(** ** The states of a registry *)

(** What calls of the registry lead to, each run to its end before the next: uploads,
    pushes of manifests, removals of tags and of manifests.  Repository names have no
    separator in them, digests are in lower case, and the references fit a uint64. *)
Inductive reachable : db → gmap string string → Prop :=
| reachable_new : reachable empty_db ∅
| reachable_upload d s b : reachable d s → reachable d (Blobs.commit b (sha256_hex b) s)
| reachable_put d s repo ref ct body d' s' r :
    reachable d s → plain repo → lower_case ct body → room d (1 + references ct body) →
    PutManifest repo ref ct body d s = Some (d', s', r) → reachable d' s'
| reachable_untag d s repo tag d' s' : reachable d s → UntagAndSweep repo tag d s = Some (d', s') → reachable d' s'
| reachable_delete d s repo x d' s' r : reachable d s → DeleteManifest repo x d s = Some (d', s', r) → reachable d' s'.

Lemma linked_new : linked empty_db ∅ ∧ counted empty_db [].
Proof. split; [constructor; intros ? ? H; cbn in H; by rewrite lookup_empty in H|]. intros x. done. Qed.

Lemma put_spec d s repo ref ct body d' s' r :
  linked d s → counted d [] → plain repo → lower_case ct body → room d (1 + references ct body) →
  PutManifest repo ref ct body d s = Some (d', s', r) → linked d' s' ∧ counted d' []
  ∧ ∀ x, r = inl x → x = digest_of body ∧ ∃ meta, validated repo ct body d s = inl meta ∧ is_Some (manmeta d' !! x)
      ∧ repoman d' !! (repo +:+ nul +:+ x) = Some (manMeta.MediaType meta)
      ∧ (ref ≠ "" → parseDigest ref = None → tags d' !! (repo +:+ nul +:+ ref) = Some x).
Proof.
  intros L Hc Hp Hlow Hr. unfold PutManifest. destruct (validated repo ct body d s) as [meta|e] eqn:Hv; [|by intros [= <- <- <-]].
  destruct (validated_spec _ _ _ _ _ _ L Hv Hlow) as [Hlen He]. intros ([d1 new] & Htx & [= <- <- <-])%bind_Some.
  destruct (digest_canonical body) as [Hcan Hpd].
  destruct (put_tx_spec d (Blobs.Write body s) repo ref (digest_of body) meta d1 new) as (Hc' & L' & Hx & Hl & Ht); try done.
  - by apply linked_write.
  - by rewrite <- Hlen.
  - by apply commit_has_self.
  - intros e Hen. destruct (He e Hen) as (? & ? & ?). split_and!; [done|by apply commit_has|done].
  - split; [done|]. split; [done|]. intros x [= <-]. split; [done|]. by exists meta.
Qed.

Lemma untag_ok d s repo tag d' new :
  linked d s → counted d [] → untag_tx repo tag d = Some (d', new) →
  counted d' [] ∧ collects d d' new ∧ ∀ y, y ∈ new → y ∈ refers d.
Proof.
  intros L Hc. unfold untag_tx. destruct (tags d !! _) as [old|] eqn:Hk.
  - intros H. destruct (untag_spec _ _ _ _ _ _ Hc Hk H) as (Hc' & n & -> & C & Hw). by split_and!.
  - intros [= <- <-]. split_and!; [done|apply collects_refl|by intros y Hy%elem_of_nil].
Qed.

Lemma reachable_linked d s : reachable d s → linked d s ∧ counted d [].
Proof.
  induction 1 as [|d s b H [L Hc]|d s repo ref ct body d' s' r H [L Hc] Hp Hlow Hr Hput|d s repo tag d' s' H [L Hc] Hun|d s repo x d' s' r H [L Hc] Hdel].
  - apply linked_new.
  - split; [by apply linked_write|done].
  - by destruct (put_spec _ _ _ _ _ _ _ _ _ L Hc Hp Hlow Hr Hput) as (? & ? & _).
  - apply bind_Some in Hun as ([d1 new] & Htx & [= <- <-]). destruct (untag_ok _ s _ _ _ _ L Hc Htx) as (Hc' & C & Hw).
    split; [|done]. apply (linked_swept d); [done..|]. intros y Hy. by eapply linked_canonical, Hw.
  - unfold DeleteManifest in Hdel. destruct (repoman d !! _); [|by injection Hdel as <- <- _].
    apply bind_Some in Hdel as ([d1 new] & Htx & [= <- <- _]). destruct (tagged_spec repo x d) as [Hnd Hk].
    destruct (delete_tx_spec _ _ _ _ _ _ Hc Hnd Hk Htx) as (Hc' & n & -> & C & Hw).
    split; [|done]. apply (linked_swept d); [done..|]. intros y Hy. by eapply linked_canonical, Hw.
Qed.

(** What a pull of an image needs: the manifest and everything it refers to. *)
Inductive needs (d : db) : string → string → Prop :=
| needs_self x : needs d x x
| needs_edge x n e y : manmeta d !! x = Some n → e ∈ manMeta.Edges n → needs d e y → needs d x y.

Lemma needs_has d s x y : linked d s → Blobs.Has x s = true → canonical x → needs d x y → Blobs.Has y s = true ∧ canonical y.
Proof.
  intros L Hx Hc H. induction H as [|x n e y Hn He _ IH]; [done|]. destruct (l_nodes _ _ L x n Hn) as (_ & _ & Hen).
  destruct (Hen e He) as (? & ? & _). by apply IH.
Qed.

Lemma open_canonical d s x : linked d s → canonical x → Blobs.Has x s = true → ∃ b, Blobs.Open x s = inl b ∧ digest_of b = x.
Proof.
  intros L (h & Hh & Hx) Hb. apply (Has_lookup x h s Hh) in Hb as [b Hb]. exists b. unfold Blobs.Open. rewrite Hh, Hb. split; [done|].
  unfold digest_of. rewrite (l_blobs _ _ L h b Hb). done.
Qed.
End operations.

(** C23: the registry keeps what its tags need.  In every state that uploads, pushes and
    removals reach from an empty registry, a tag of a repository resolves: its manifest is
    read back, with bytes of its digest, and every manifest and blob that it needs,
    directly or through an index, is stored with bytes of its digest.  The operations are
    those of [reachable]: each runs to its end before the next ([sweep_races_with_push]
    shows a push that a removal overtakes), pushed bodies write their digests in lower case
    ([upper_case_is_not_counted] shows one that does not), repository names are without the
    separator of the keys, and the references fit a uint64. *)
Theorem registry_keeps_images (RL : RegistryLib) (RLk : RegistryLibOk RL) (d : db) (s : gmap string string) (repo tag x : string) :
  reachable d s → plain repo → parseDigest tag = None → tags d !! (repo +:+ nul +:+ tag) = Some x →
  (∃ body mt, GetManifest repo tag d s = inl (body, mt, x) ∧ digest_of body = x)
  ∧ ∀ y, needs d x y → ∃ b, Blobs.Open y s = inl b ∧ digest_of b = y.
Proof.
  intros [L Hc]%reachable_linked Hp Hd Ht. destruct (l_tags _ _ L _ _ Ht) as [[n Hn] (repo' & tag' & Hp' & Hk & [mt Hl])].
  destruct (tag_key_inj _ _ _ _ Hp Hp' Hk) as [<- <-]. destruct (l_nodes _ _ L x n Hn) as (Hcan & Hb & _). split.
  - destruct (open_canonical d s x L Hcan Hb) as (b & Hb' & Hdig). exists b, mt. split; [|done]. unfold GetManifest, resolveRef.
    rewrite Hd, Ht. change (default "" (Some x)) with x. destruct (x =? "") eqn:Hx; [apply str_eqb_eq in Hx; by apply canonical_not_empty in Hcan|].
    by rewrite Hl, Hb'.
  - intros y Hy. destruct (needs_has d s x y L Hb Hcan Hy) as [Hby Hcy]. by apply (open_canonical d s y L).
Qed.

(** C25: the collector is exact.  From a state that uploads, pushes and removals reach, the
    removal of a tag ends, again in such a state, and of the blobs with a digest in lower
    case it deletes exactly those that were referred to, by a tag or an edge of the graph
    of manifests, and no longer are.  The states are those of [reachable]: operations one
    after another, pushed bodies with digests in lower case (for others the collector
    deletes what is still referred to, [upper_case_is_not_counted]), repository names
    without the separator, and room for the references in a uint64. *)
Theorem collector_is_exact (RL : RegistryLib) (RLk : RegistryLibOk RL) (d : db) (s : gmap string string) (repo tag : string) :
  reachable d s → ∃ d' s', UntagAndSweep repo tag d s = Some (d', s') ∧ reachable d' s'
    ∧ ∀ y, canonical y → Blobs.Has y s' = true ↔ Blobs.Has y s = true ∧ (y ∈ refers d → y ∈ refers d').
Proof.
  intros Hreach. pose proof (reachable_linked d s Hreach) as [L Hc].
  assert (∃ d' new, untag_tx repo tag d = Some (d', new)) as (d' & new & Htx).
  { unfold untag_tx. destruct (tags d !! _) as [old|]; [|by eexists _, _].
    destruct (release_total old (DB (delete (repo +:+ nul +:+ tag) (tags d)) (repoman d) (manmeta d) (refs d), [])) as [[d' new] ->]. by exists d', new. }
  exists d', (sweepBlobs new s). assert (UntagAndSweep repo tag d s = Some (d', sweepBlobs new s)) as Hu by (unfold UntagAndSweep; by rewrite Htx).
  split; [done|]. split; [by eapply reachable_untag|]. destruct (untag_ok d s repo tag d' new L Hc Htx) as (Hc' & C & Hw).
  intros y Hy. rewrite sweep_has by (done || (intros z Hz; by eapply linked_canonical, Hw)). split; intros [Hb Hr]; (split; [done|]).
  - intros Hyd. destruct (decide (y ∈ refers d')) as [|Hn]; [done|]. destruct Hr. apply (c_all _ _ _ C).
    + rewrite Hc, app_nil_r. apply occ_pos in Hyd. lia.
    + rewrite Hc', app_nil_r. by apply occ_zero.
  - intros Hin. specialize (Hr (Hw y Hin)). destruct (c_new _ _ _ C y Hin) as [_ H0]. rewrite Hc', app_nil_r in H0. by apply occ_zero in H0.
Qed.

(** What is pushed is pulled.  A manifest that PutManifest accepts under a tag is read
    back under the tag and under its digest, with its bytes and media type, if the store
    held no other bytes of the same digest. *)
Theorem pushed_manifest_is_pulled (RL : RegistryLib) (RLk : RegistryLibOk RL) (d : db) (s : gmap string string)
    (repo ref ct body x : string) (d' : db) (s' : gmap string string) :
  reachable d s → plain repo → lower_case ct body → room d (1 + references ct body) → ref ≠ "" → parseDigest ref = None →
  (∀ b, s !! sha256_hex body = Some b → b = body) →
  PutManifest repo ref ct body d s = Some (d', s', inl x) →
  ∃ mt, (∀ pm, unmarshalManifest body = Some pm → mt = (kind_of ct pm).1)
    ∧ GetManifest repo ref d' s' = inl (body, mt, x) ∧ GetManifest repo x d' s' = inl (body, mt, x).
Proof.
  intros Hreach Hp Hlow Hr Href Hd Hsame Hput. pose proof (reachable_linked d s Hreach) as [L Hc].
  destruct (put_spec _ _ _ _ _ _ _ _ _ L Hc Hp Hlow Hr Hput) as (L' & Hc' & Hx).
  destruct (Hx x eq_refl) as (-> & meta & Hv & [n Hn] & Hl & Ht). specialize (Ht Href Hd).
  destruct (l_nodes _ _ L' _ n Hn) as (Hcan & Hb & _). destruct (digest_canonical body) as [_ Hpd].
  assert (Blobs.Open (digest_of body) s' = inl body) as Hopen.
  { unfold Blobs.Open. rewrite Hpd. apply (Has_lookup _ _ _ Hpd) in Hb as [b Hb]. rewrite Hb. f_equal.
    unfold PutManifest in Hput. rewrite Hv in Hput. apply bind_Some in Hput as ([d1 new] & _ & Hput). injection Hput as <- <-.
    destruct (sweep_lookup new (Blobs.Write body s) (sha256_hex body)) as [[Hs _]|[Hs _]]; [congruence|]. rewrite Hs in Hb.
    unfold Blobs.Write in Hb. destruct (commit_lookup body (sha256_hex body) s (sha256_hex body)) as [Heq|(_ & _ & Heq)]; rewrite Heq in Hb;
      [by apply Hsame|congruence]. }
  assert ((digest_of body =? "") = false) as Hne by (apply str_eqb_neq; by apply canonical_not_empty).
  exists (manMeta.MediaType meta). split_and!.
  - intros pm Hpm. unfold validated in Hv. rewrite Hpm in Hv. unfold meta_of in Hv.
    destruct (kind_of ct pm) as [mt index]. cbn.
    destruct index; [destruct (_ || _) in Hv|destruct (existsb _ _) in Hv]; cbn in Hv; try done; case_match; simplify_eq; done.
  - unfold GetManifest, resolveRef. rewrite Hd, Ht. change (default "" (Some (digest_of body))) with (digest_of body). by rewrite Hne, Hl, Hopen.
  - unfold GetManifest, resolveRef. rewrite Hpd. by rewrite Hne, Hl, Hopen.
Qed.

(** * Where the invariant ends *)

(** A small library: a content is its own name, in hexadecimal and filled up with zeros;
    the bodies [m1], [m2] and [mu] name the configuration [c] and the layer [l]. *)
Definition hex_digit (n : nat) : ascii := ascii_of_nat (if n <? 10 then 48 + n else 87 + n)%nat.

*Requirement*.
Tally the lines in the material above that contain "UntagAndSweep". Respond with the number and nothing else.

*Written answer*.
3